Why not from outside to inside? well, if you are not giving any service to outside world, it’s not good to allow outside world to ping you, It will allow script kiddies to know that you are there, and they will try to get information, even launch their attacks on you, and may be able to hack into you. (terrible!)

Okay, the command is:

sudo iptables –append OUTPUT –protocol icmp –icmp-type echo-request –jump ACCEPT

sudo iptables –append INPUT –protocol icmp –icmp-type echo-request –jump DROP

The first rule append to output policy for ICMP protocol, saying, let the ping request go to outside world. The second rule says drop the packets if any echo/ ping request is received, so that my computer will not reply to outside world. (and people will think, i’m sleeping). NOTE: it’s not enough!

Logging of Packets!

well as you see and know, logging means just keep record of something, here we are keep record of packets, so that I may find out who was doing what?

For just a simple rule:

sudo iptables –append INPUT –jump LOG –log-prefix “INPUT: “

here, we are appending logging rule to input policy, and logging everything that is coming inside, and attaching a string “INPUT: ” to it, so that when we have to check input rules in log file, it will be easy.

sudo iptables –append OUTPUT –jump LOG –log-prefix “OUTPUT: “

The same command for outgoing packets, logging every output packet!

These are simple rules, just to make understand, we can add matching states and manything, but this tutorial is for just beginner. I’ll describe these thing later.

ICMP queries rule!

Now what is this? well in short it means Internet Control Message Protocol. It communicates error messages and other conditions that require attention. Just like we have made a ping request, and we will get ping reply. There are many types of queries and error messages with ICMP, we often used Ping. Ping is just one of them.
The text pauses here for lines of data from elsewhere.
(* ===== verification/BaseValues.v ===== *)
(** * Values, preferences and times of //base

    base::Value, base::DictionaryValue, PrefService and base::Time are outside
    the repository.  [BaseValues] has the operations the code uses, and
    [BaseValuesLaws] their documented behaviour.  A dictionary is read and
    written by key, or by path: a path without a ["."] is a key.  [ToyValues]
    is a concrete instance. *)

From Stdlib Require Import Ascii Floats.SpecFloat.
From S2P Require Import Prelude CGFloat.

(** UTF-16 code units, as in [WebEnv]. *)
#[local] Notation string16 := (list Z).

Definition dot_free (k : string) : bool :=
  forallb (λ c, negb (bool_decide (c = "."%char))) (String.list_ascii_of_string k).

Class BaseValues := {
  (* base/values.h *)
  Value : Type;
  Dict : Type;
  VString : string → Value;
  VString16 : string16 → Value;
  VInteger : Z → Value;
  VDouble : CGFloat → Value;
  VBoolean : bool → Value;
  VDict : Dict → Value;
  AsString : Value → option string;
  AsString16 : Value → option string16;
  AsInteger : Value → option Z;
  AsDouble : Value → option CGFloat;
  AsBoolean : Value → option bool;
  AsDict : Value → option Dict;
  dict_empty : Dict;
  dict_keys : Dict → list string;
  FindKey : Dict → string → option Value;
  SetKey : string → Value → Dict → Dict;
  FindPath : Dict → string → option Value;
  SetPath : string → Value → Dict → Dict;
  RemovePath : string → Dict → Dict;
  MergeDictionary : Dict → Dict → Dict;
  (* components/prefs/pref_service.h: dictionary preferences *)
  PrefService : Type;
  GetDictionaryPref : PrefService → string → Dict;
  SetDictionaryPref : string → Dict → PrefService → PrefService;
  RegisterDictionaryPref : string → PrefService → PrefService;
  ClearPref : string → PrefService → PrefService;
  (* base/time/time.h, base/strings/string_number_conversions.h *)
  Time : Type;
  FromDoubleT : CGFloat → Time;
  ToDoubleT : Time → CGFloat;
  TimeFromString : string → option Time;
  plus_seconds : Time → Z → Time;
  time_ltb : Time → Time → bool;
  StringToInt : string → option Z;
  NumberToString : Z → string;
}.

(** [d.GetString(path, &s)] and the like: the value, when it has the type. *)
Definition GetString `{!BaseValues} (d : Dict) (path : string) : option string :=
  v ← FindPath d path; AsString v.
Definition GetString16 `{!BaseValues} (d : Dict) (path : string) : option string16 :=
  v ← FindPath d path; AsString16 v.
Definition GetInteger `{!BaseValues} (d : Dict) (path : string) : option Z :=
  v ← FindPath d path; AsInteger v.
Definition GetDouble `{!BaseValues} (d : Dict) (path : string) : option CGFloat :=
  v ← FindPath d path; AsDouble v.
Definition GetBoolean `{!BaseValues} (d : Dict) (path : string) : option bool :=
  v ← FindPath d path; AsBoolean v.
Definition GetDictionary `{!BaseValues} (d : Dict) (path : string) : option Dict :=
  v ← FindPath d path; AsDict v.

Class BaseValuesLaws `{!BaseValues} : Prop := {
  law_AsString s : AsString (VString s) = Some s;
  law_AsString16 s : AsString16 (VString16 s) = Some s;
  law_AsString_integer n : AsString (VInteger n) = None;
  law_AsInteger n : AsInteger (VInteger n) = Some n;
  law_AsDouble f : AsDouble (VDouble f) = Some f;
  law_AsBoolean b : AsBoolean (VBoolean b) = Some b;
  law_AsDict d : AsDict (VDict d) = Some d;
  law_FindKey_empty k : FindKey dict_empty k = None;
  law_FindKey_SetKey k v d k' :
    FindKey (SetKey k v d) k' = if bool_decide (k = k') then Some v else FindKey d k';
  law_FindPath d k : dot_free k = true → FindPath d k = FindKey d k;
  law_SetPath k v d : dot_free k = true → SetPath k v d = SetKey k v d;
  law_RemovePath k d k' : dot_free k = true →
    FindKey (RemovePath k d) k' = if bool_decide (k = k') then None else FindKey d k';
  law_Merge_empty d k : FindKey (MergeDictionary dict_empty d) k = FindKey d k;
  law_dict_keys d k : k ∈ dict_keys d ↔ is_Some (FindKey d k);
  law_dict_keys_NoDup d : NoDup (dict_keys d);
  law_GetDictionaryPref_set n d p n' :
    GetDictionaryPref (SetDictionaryPref n d p) n' =
    if bool_decide (n = n') then d else GetDictionaryPref p n';
  law_ClearPref n p n' :
    GetDictionaryPref (ClearPref n p) n' =
    if bool_decide (n = n') then dict_empty else GetDictionaryPref p n';
  law_NumberToString_dot_free n : dot_free (NumberToString n) = true;
  law_NumberToString_inj m n : NumberToString m = NumberToString n → m = n;
  law_StringToInt n : in_int n = true → StringToInt (NumberToString n) = Some n;
}.

Section laws.
Context `{BV : BaseValues} `{LAWS : !BaseValuesLaws}.

Lemma FindPath_SetPath k v d k' :
  dot_free k = true → dot_free k' = true →
  FindPath (SetPath k v d) k' = if bool_decide (k = k') then Some v else FindPath d k'.
Proof using All.
  intros H H'. by rewrite (law_SetPath k v d H), !(law_FindPath _ k' H'), law_FindKey_SetKey.
Qed.

Lemma FindPath_empty k : dot_free k = true → FindPath dict_empty k = None.
Proof using All. intros H. rewrite law_FindPath by done. apply law_FindKey_empty. Qed.

Lemma FindPath_Merge_empty d k :
  dot_free k = true → FindPath (MergeDictionary dict_empty d) k = FindPath d k.
Proof using All. intros H. rewrite !law_FindPath by done. apply law_Merge_empty. Qed.
End laws.

(** ** A concrete instance

    Dictionaries are association lists with the latest binding first, paths
    are keys, a number is written in binary, and a time is a number of seconds
    (as text, after a ["t"]). *)
Module ToyValues.
Inductive value : Type :=
  | ValString (s : string)
  | ValString16 (s : string16)
  | ValInteger (n : Z)
  | ValDouble (f : CGFloat)
  | ValBoolean (b : bool)
  | ValDict (l : list (string * value)).

Notation dict := (list (string * value)).

Fixpoint dict_find (d : dict) (k : string) : option value :=
  match d with
  | [] => None
  | (k', v) :: d' => if bool_decide (k' = k) then Some v else dict_find d' k
  end.

Definition dict_set (k : string) (v : value) (d : dict) : dict :=
  (k, v) :: List.filter (λ kv, negb (bool_decide (kv.1 = k))) d.
Definition dict_remove (k : string) (d : dict) : dict :=
  List.filter (λ kv, negb (bool_decide (kv.1 = k))) d.

Fixpoint all_keys (d : dict) (seen : list string) : list string :=
  match d with
  | [] => []
  | (k, _) :: d' => if bool_decide (k ∈ seen) then all_keys d' seen
                    else k :: all_keys d' (k :: seen)
  end.

Lemma all_keys_elem d seen k :
  k ∈ all_keys d seen ↔ k ∉ seen ∧ is_Some (dict_find d k).
Proof.
  revert seen. induction d as [|[k' v] d IH]; intros seen; cbn [all_keys dict_find].
  - rewrite elem_of_nil. split; [done|]. by intros [_ [? ?]].
  - case_bool_decide as Hs.
    + rewrite IH. case_bool_decide as Hk; [subst; by split; intros [? ?]|done].
    + rewrite elem_of_cons, IH, not_elem_of_cons.
      case_bool_decide as Hk; [subst; split; [by intros _|by left]|].
      split; [|by intros [? ?]; right].
      intros [->|[[_ ?] ?]]; done.
Qed.

Lemma all_keys_NoDup d seen : NoDup (all_keys d seen).
Proof.
  revert seen. induction d as [|[k v] d IH]; intros seen; cbn [all_keys]; [constructor|].
  case_bool_decide; [done|]. constructor; [|done].
  rewrite all_keys_elem, not_elem_of_cons. tauto.
Qed.

Lemma dict_find_remove k d k' :
  dict_find (dict_remove k d) k' = if bool_decide (k = k') then None else dict_find d k'.
Proof.
  induction d as [|[a v] d IH]; cbn [dict_remove List.filter dict_find fst].
  - by case_bool_decide.
  - destruct (decide (a = k)) as [->|Hak].
    + rewrite (bool_decide_eq_true_2 (k = k)) by done. cbn [negb]. fold (dict_remove k d).
      rewrite IH. by case_bool_decide.
    + rewrite (bool_decide_eq_false_2 (a = k)) by done. cbn [negb dict_find].
      fold (dict_remove k d). rewrite IH.
      destruct (decide (a = k')) as [->|]; [|by rewrite (bool_decide_eq_false_2 (a = k'))].
      rewrite (bool_decide_eq_true_2 (k' = k')) by done.
      by rewrite bool_decide_eq_false_2 by done.
Qed.

Lemma dict_find_set k v d k' :
  dict_find (dict_set k v d) k' = if bool_decide (k = k') then Some v else dict_find d k'.
Proof.
  unfold dict_set. cbn [dict_find]. fold (dict_remove k d). rewrite dict_find_remove.
  by case_bool_decide.
Qed.

(** The second dictionary over the first. *)
Definition dict_merge (d e : dict) : dict := foldr (λ kv, dict_set kv.1 kv.2) d e.

Lemma dict_find_merge_empty d k : dict_find (dict_merge [] d) k = dict_find d k.
Proof.
  induction d as [|[a v] d IH]; [done|]. cbn [dict_merge foldr fst snd dict_find].
  rewrite dict_find_set. by rewrite <- IH.
Qed.

(** The binary digits of a number, the lowest first, without the highest. *)
Fixpoint digits (p : positive) : string :=
  match p with
  | xH => ""
  | xO p' => String "0" (digits p')
  | xI p' => String "1" (digits p')
  end.
Fixpoint digits_value (s : string) : option positive :=
  match s with
  | EmptyString => Some xH
  | String "0" s' => xO <$> digits_value s'
  | String "1" s' => xI <$> digits_value s'
  | _ => None
  end.
Lemma digits_value_digits p : digits_value (digits p) = Some p.
Proof. induction p as [p IH|p IH|]; cbn [digits digits_value]; [by rewrite IH..|done]. Qed.

Definition number_to_string (n : Z) : string :=
  match n with
  | Z0 => "0"
  | Zpos p => String "+" (digits p)
  | Zneg p => String "-" (digits p)
  end.
Definition string_to_int (s : string) : option Z :=
  match s with
  | String "0" EmptyString => Some 0
  | String "+" r => Zpos <$> digits_value r
  | String "-" r => Zneg <$> digits_value r
  | _ => None
  end.

Lemma string_to_number n : string_to_int (number_to_string n) = Some n.
Proof.
  destruct n; cbn [number_to_string string_to_int]; [done|by rewrite digits_value_digits..].
Qed.

Lemma dot_free_digits p : dot_free (digits p) = true.
Proof. induction p as [p IH|p IH|]; [exact IH|exact IH|done]. Qed.

(** The double of a nonnegative integer, and its integral part. *)
Definition double_of_Z (n : Z) : CGFloat := binary_normalize 53 1024 n 0 false.
Definition Z_of_double (f : CGFloat) : Z :=
  match f with
  | S754_finite s m e =>
      let a := Z.shiftl (Zpos m) e in if s then - a else a
  | _ => 0
  end.

#[export] Instance values : BaseValues := {|
  Value := value;
  Dict := dict;
  VString := ValString;
  VString16 := ValString16;
  VInteger := ValInteger;
  VDouble := ValDouble;
  VBoolean := ValBoolean;
  VDict := ValDict;
  AsString v := match v with ValString s => Some s | _ => None end;
  AsString16 v := match v with ValString16 s => Some s | _ => None end;
  AsInteger v := match v with ValInteger n => Some n | _ => None end;
  AsDouble v := match v with
    | ValDouble f => Some f | ValInteger n => Some (double_of_Z n) | _ => None end;
  AsBoolean v := match v with ValBoolean b => Some b | _ => None end;
  AsDict v := match v with ValDict d => Some d | _ => None end;
  dict_empty := [];
  dict_keys d := all_keys d [];
  FindKey := dict_find;
  SetKey := dict_set;
  FindPath := dict_find;
  SetPath := dict_set;
  RemovePath := dict_remove;
  MergeDictionary := dict_merge;
  PrefService := gmap string dict;
  GetDictionaryPref p n := default [] (p !! n);
  SetDictionaryPref n d p := <[n := d]> p;
  RegisterDictionaryPref n p := match p !! n with Some _ => p | None => <[n := []]> p end;
  ClearPref n p := <[n := []]> p;
  Time := Z;
  FromDoubleT := Z_of_double;
  ToDoubleT := double_of_Z;
  TimeFromString s := match s with String "t" r => string_to_int r | _ => None end;
  plus_seconds t n := t + n;
  time_ltb := Z.ltb;
  StringToInt s := match string_to_int s with
    | Some n => if in_int n then Some n else None
    | None => None
    end;
  NumberToString := number_to_string;
|}.

#[export] Instance laws : BaseValuesLaws.
Proof.
  split; simpl; try done.
  - exact dict_find_set.
  - intros k d k' _. apply dict_find_remove.
  - exact dict_find_merge_empty.
  - intros d k. rewrite all_keys_elem. split; [by intros [_ ?]|].
    intros ?. split; [apply not_elem_of_nil|done].
  - intros d. apply all_keys_NoDup.
  - intros n d p n'. case_bool_decide as H.
    + subst. by rewrite lookup_insert_eq.
    + by rewrite lookup_insert_ne.
  - intros n p n'. case_bool_decide as H.
    + subst. by rewrite lookup_insert_eq.
    + by rewrite lookup_insert_ne.
  - intros n. destruct n as [|p|p]; [done|exact (dot_free_digits p)..].
  - intros m n H. apply (f_equal string_to_int) in H. rewrite !string_to_number in H.
    by injection H.
  - intros n H.
    change (match string_to_int (number_to_string n) with
            | Some n' => if in_int n' then Some n' else None
            | None => None
            end = Some n). by rewrite string_to_number, H.
Qed.
End ToyValues.
(* ===== verification/ReadingListModel.v ===== *)
(** * The reading list model

    ReadingListModel and ReadingListEntry (components/reading_list/core) are
    outside the repository.  [ReadingListEnv] has the operations the code of
    src/chrome/browser/reading_list uses, on an abstract model, and
    [ReadingListLaws] their documented behaviour; the functions that name the
    files of an entry are there too.  [ToyReadingList] is a concrete
    instance. *)

From S2P Require Import Prelude WebEnv FilePaths.

(** ReadingListEntry::DistillationState *)
Inductive DistillationState : Set :=
  | WAITING | PROCESSING | PROCESSED | WILL_RETRY | DISTILLATION_ERROR.
#[global] Instance DistillationState_eq_dec : EqDecision DistillationState.
Proof. solve_decision. Defined.

(** reading_list::OfflineFileType *)
Inductive OfflineFileType : Set := OFFLINE_TYPE_HTML | OFFLINE_TYPE_PDF.

Class ReadingListEnv `{!WebEnv} `{!FilePaths} := {
  (* components/reading_list/core/reading_list_entry.h *)
  ReadingListEntry : Type;
  entry_URL : ReadingListEntry → GURL;
  IsRead : ReadingListEntry → bool;
  DistilledState : ReadingListEntry → DistillationState;
  DistilledPath : ReadingListEntry → FilePath;
  DistilledURL : ReadingListEntry → GURL;
  FailedDownloadCounter : ReadingListEntry → Z;
  TimeUntilNextTry : ReadingListEntry → Z;
  (* components/reading_list/core/reading_list_model.h *)
  ReadingListModel : Type;
  loaded : ReadingListModel → bool;
  Keys : ReadingListModel → list GURL;
  GetEntryByURL : ReadingListModel → GURL → option ReadingListEntry;
  SetEntryDistilledState : GURL → DistillationState → ReadingListModel → ReadingListModel;
  (* url, path, distilled url, size *)
  SetEntryDistilledInfo :
    GURL → FilePath → GURL → Z → ReadingListModel → ReadingListModel;
  SetEntryTitle : GURL → string → ReadingListModel → ReadingListModel;
  DeleteAllEntries : ReadingListModel → bool * ReadingListModel;
  (* components/reading_list/core/offline_url_utils.h *)
  OfflineURLDirectoryID : GURL → string;
  OfflineRootDirectoryPath : FilePath → FilePath;
  OfflineURLDirectoryAbsolutePath : FilePath → GURL → FilePath;
  OfflinePagePath : GURL → OfflineFileType → FilePath;
  OfflineURLAbsolutePathFromRelativePath : FilePath → FilePath → FilePath;
  (* base/strings/string_util.h *)
  CollapseWhitespaceASCII : string → string;
}.

Class ReadingListLaws `{RL : ReadingListEnv} : Prop := {
  law_GetEntryByURL m u e : GetEntryByURL m u = Some e → entry_URL e = u;
  law_entry_valid m u e : GetEntryByURL m u = Some e → is_valid u = true;
  law_Keys m u : u ∈ Keys m → is_Some (GetEntryByURL m u);
  law_SetState_other u s m u' :
    u ≠ u' → GetEntryByURL (SetEntryDistilledState u s m) u' = GetEntryByURL m u';
  law_SetState_same u s m :
    match GetEntryByURL m u with
    | Some e => ∃ e', GetEntryByURL (SetEntryDistilledState u s m) u = Some e' ∧
                  DistilledState e' = s ∧ IsRead e' = IsRead e
    | None => GetEntryByURL (SetEntryDistilledState u s m) u = None
    end;
  law_SetInfo_same u p d n m :
    match GetEntryByURL m u with
    | Some e => ∃ e', GetEntryByURL (SetEntryDistilledInfo u p d n m) u = Some e' ∧
                  DistilledState e' = PROCESSED ∧ DistilledPath e' = p ∧ DistilledURL e' = d
    | None => GetEntryByURL (SetEntryDistilledInfo u p d n m) u = None
    end;
  law_SetInfo_other u p d n m u' :
    u ≠ u' → GetEntryByURL (SetEntryDistilledInfo u p d n m) u' = GetEntryByURL m u';
  law_SetTitle u t m u' :
    match GetEntryByURL m u' with
    | Some e => ∃ e', GetEntryByURL (SetEntryTitle u t m) u' = Some e' ∧
                  DistilledState e' = DistilledState e ∧
                  DistilledPath e' = DistilledPath e ∧ DistilledURL e' = DistilledURL e
    | None => GetEntryByURL (SetEntryTitle u t m) u' = None
    end;
  law_SetTitle_other u t m u' :
    u ≠ u' → GetEntryByURL (SetEntryTitle u t m) u' = GetEntryByURL m u';
  law_loaded_state u s m : loaded (SetEntryDistilledState u s m) = loaded m;
  law_loaded_info u p d n m : loaded (SetEntryDistilledInfo u p d n m) = loaded m;
  law_loaded_title u t m : loaded (SetEntryTitle u t m) = loaded m;
  law_page_path_not_empty u t : path_empty (OfflinePagePath u t) = false;
}.

(** ** A concrete instance: a list of entries *)
Module ToyReadingList.
#[local] Existing Instance Toy.env.
#[local] Existing Instance Toy.url_eq_dec.
#[local] Existing Instance ToyFiles.paths.

Record entry := MkEntry {
  e_url : Toy.url;
  e_read : bool;
  e_state : DistillationState;
  e_path : list string;
  e_distilled_url : Toy.url;
  e_failures : Z;
}.

Record model := MkModel { m_loaded : bool; m_entries : list entry }.

Definition get (m : model) (u : Toy.url) : option entry :=
  if is_valid u then List.find (λ e, bool_decide (e_url e = u)) (m_entries m) else None.
Definition update (u : Toy.url) (f : entry → entry) (m : model) : model :=
  MkModel (m_loaded m)
    (map (λ e, if bool_decide (e_url e = u) then f e else e) (m_entries m)).

(** A failure is counted when the entry was not in an error state. *)
Definition set_state (s : DistillationState) (e : entry) : entry :=
  MkEntry (e_url e) (e_read e) s (e_path e) (e_distilled_url e)
    (e_failures e + match s, e_state e with
                    | (WILL_RETRY | DISTILLATION_ERROR),
                      (WAITING | PROCESSING | PROCESSED) => 1
                    | _, _ => 0
                    end).
Definition set_info (p : list string) (d : Toy.url) (e : entry) : entry :=
  MkEntry (e_url e) (e_read e) PROCESSED p d 0.

Lemma get_update u f m u' :
  (∀ e, e_url (f e) = e_url e) →
  get (update u f m) u' =
  match get m u' with
  | Some e => Some (if bool_decide (u = u') then f e else e)
  | None => None
  end.
Proof.
  intros Hf. unfold get, update. destruct (@is_valid Toy.env u'); [|done].
  cbn [m_entries]. induction (m_entries m) as [|e l IH]; [done|].
  cbn [map List.find].
  assert (Hsame : e_url (if bool_decide (e_url e = u) then f e else e) = e_url e)
    by (destruct (bool_decide (e_url e = u)); [apply Hf|done]).
  rewrite Hsame. destruct (bool_decide (e_url e = u')) eqn:H; [|exact IH].
  apply bool_decide_eq_true in H as <-.
  by rewrite (bool_decide_ext (e_url e = u) (u = e_url e)).
Qed.

#[export] Instance env : ReadingListEnv := {|
  ReadingListEntry := entry;
  entry_URL := e_url;
  IsRead := e_read;
  DistilledState := e_state;
  DistilledPath := e_path;
  DistilledURL := e_distilled_url;
  FailedDownloadCounter := e_failures;
  TimeUntilNextTry e := e_failures e * 60;
  ReadingListModel := model;
  loaded := m_loaded;
  Keys m := List.filter is_valid (map e_url (m_entries m));
  GetEntryByURL := get;
  SetEntryDistilledState u s := update u (set_state s);
  SetEntryDistilledInfo u p d _ := update u (set_info p d);
  SetEntryTitle u t m := m;
  DeleteAllEntries m := (m_loaded m, MkModel (m_loaded m) []);
  OfflineURLDirectoryID u := Toy.toy_spec u;
  OfflineRootDirectoryPath p := p ++ ["Offline"];
  OfflineURLDirectoryAbsolutePath p u := p ++ ["Offline"; Toy.toy_spec u];
  OfflinePagePath u t := [Toy.toy_spec u;
    match t with OFFLINE_TYPE_HTML => "page.html" | OFFLINE_TYPE_PDF => "file.pdf" end];
  OfflineURLAbsolutePathFromRelativePath p r := p ++ "Offline" :: r;
  CollapseWhitespaceASCII s := s;
|}.

#[export] Instance laws : ReadingListLaws.
Proof.
  split.
  - intros m u e H. change (get m u = Some e) in H. unfold get in H.
    destruct (is_valid u); [|done]. apply List.find_some in H as [_ H].
    by apply bool_decide_eq_true in H.
  - intros m u e H. change (get m u = Some e) in H. unfold get in H. by destruct (is_valid u).
  - intros m u Hu%list_elem_of_In. apply List.filter_In in Hu as [Hin Hv].
    change (is_Some (get m u)). unfold get. rewrite Hv.
    apply List.in_map_iff in Hin as (e & <- & He).
    destruct (List.find _ _) as [e'|] eqn:Ef; [by eexists|].
    pose proof (List.find_none _ _ Ef e He) as Hn. by apply bool_decide_eq_false in Hn.
  - intros u s m u' Hne. simpl. rewrite get_update by done.
    rewrite bool_decide_eq_false_2 by done. by destruct (get m u').
  - intros u s m. simpl. rewrite get_update, bool_decide_eq_true_2 by done.
    destruct (get m u) as [e|]; [by exists (set_state s e)|done].
  - intros u p d n m. simpl. rewrite get_update, bool_decide_eq_true_2 by done.
    destruct (get m u) as [e|]; [by exists (set_info p d e)|done].
  - intros u p d n m u' Hne. simpl. rewrite get_update by done.
    rewrite bool_decide_eq_false_2 by done. by destruct (get m u').
  - intros u t m u'. simpl. destruct (get m u') as [e|]; [by exists e|done].
  - done.
  - done.
  - done.
  - done.
  - intros u t. unfold path_empty. apply bool_decide_eq_false_2.
    change (Toy.encode (@OfflinePagePath _ _ env u t) ≠ "").
    simpl. destruct t; by destruct (Toy.toy_spec u).
Qed.
End ToyReadingList.
Lemma run_schedule_drains choose n d :
  silent_client →
  (∀ d, downloader_inv d → working_ d = true →
    progress_event (choose d) = true ∧ event_ok (choose d) d) →
  downloader_inv d → (measure d <= n)%nat →
  ∃ d', run_schedule choose n d = Ok (tt, d') ∧ downloader_inv d' ∧ working_ d' = false ∧
    ∃ l, completions d' = completions d ++ l ∧ Forall2 reports l (pending_tasks d).
Proof using All.
  intros Hsil Hch. revert d. induction n as [|n IH]; intros d Hinv Hm; cbn [run_schedule].
  all: destruct (working_ d) eqn:Ew.
  - destruct Hinv as (_ & _ & Hb). rewrite Ew in Hb. destruct (busy_current d Hb) as [t Ht].
    apply stage_busy in Ht. unfold measure in Hm. lia.
  - exists d. split; [done|]. split; [done|]. split; [done|]. exists [].
    rewrite app_nil_r. split; [done|]. destruct Hinv as (_ & _ & Hb). rewrite Ew in Hb.
    destruct Hb as ((Hp & Hr & Hv & Hl) & _ & Ht).
    unfold pending_tasks, current. by rewrite Hp, Hr, Hv, Hl, Ht.
  - destruct (Hch d Hinv Ew) as [Hprog Hok].
    destruct (wp_run _ _ _ (wp_handle _ d Hinv Hok)) as ([] & d1 & Hrun & _).
    destruct (progress_decreases _ d d1 Hsil Hinv Hok Hprog Hrun)
      as (Hinv1 & Hlt & l1 & t1 & Hc1 & Hp1 & Hf1).
    destruct (IH d1 Hinv1 ltac:(lia)) as (d' & Hrun' & Hinv' & Hw' & l2 & Hc2 & Hf2).
    exists d'. split_and!; [|done|done|].
    + unfold mbind, M_bind, this, gets. rewrite Ew, Hrun. exact Hrun'.
    + exists (l1 ++ l2). rewrite Hc2, Hc1, app_assoc. split; [done|].
      rewrite Hp1. by apply Forall2_app.
  - exists d. split; [unfold mbind, M_bind, this, gets; by rewrite Ew|].
    split; [done|]. split; [done|]. exists [].
    rewrite app_nil_r. split; [done|]. destruct Hinv as (_ & _ & Hb). rewrite Ew in Hb.
    destruct Hb as ((Hp & Hr & Hv & Hl) & _ & Ht).
    unfold pending_tasks, current. by rewrite Hp, Hr, Hv, Hl, Ht.
Qed.


(** A schedule: what is under way answers, articles being empty and loads
    failing. *)
Definition plain_schedule (d : URLDownloader) : event :=
  match posted d, replies d with
  | _ :: _, _ => EvRunTask
  | [], _ :: _ => EvRunReply
  | [], [] => if is_distilling d then EvDistilled (MkArticle "" [])
              else EvLoaded EmptyFilePath None
  end.

Lemma plain_schedule_ok d :
  downloader_inv d → working_ d = true →
  progress_event (plain_schedule d) = true ∧ event_ok (plain_schedule d) d.
Proof.
  intros (_ & _ & Hb) Hw. rewrite Hw in Hb. unfold plain_schedule, event_ok.
  destruct Hb as [p Hp|r Hp Hr|v Hp Hr Hl Hv|l Hp Hr Hv Hl]; rewrite Hp, ?Hr; simpl.
  - by rewrite Hp.
  - by rewrite Hr.
  - assert (Hd : is_distilling d = true) by (unfold is_distilling; by rewrite Hv).
    rewrite Hd. simpl. rewrite Hd. split_and!; [done..|constructor].
  - rewrite Hv. simpl. unfold is_loading. by rewrite Hl.
Qed.
End downloader_spec.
I’m stating two more queries of ICMP here,

sudo iptables –append OUTPUT –protocol icmp –icmp-type timestamp-request –jump ACCEPT

sudo iptables –append INPUT –protocol icmp –icmp-type timestamp-request –jump DROP

The above two are for timestamp request, it is also a good method to find out if the host is available, if he is dropping packets of ping request. So be carefull about this too. Another one is:

sudo iptables –append OUTPUT –protocol icmp –icmp-type address-mask-request –jump ACCEPT

sudo iptables –append INPUT –protocol icmp –icmp-type address-mask-request –jump DROP

Now overall your firewall.sh will look like this (if you have made one, from my previous post ):


#! /bin/bash

sudo iptables –flush

sudo iptables –policy INPUT DROP

sudo iptables –policy OUTPUT DROP

sudo iptables –policy FORWARD DROP

sudo iptables –append INPUT –in-interface lo –jump ACCEPT

sudo iptables –append OUTPUT –out-interface lo –jump ACCEPT

# logging rule before any input rule but after localhost rule, we don’t want to collect local packets, it’s of no use.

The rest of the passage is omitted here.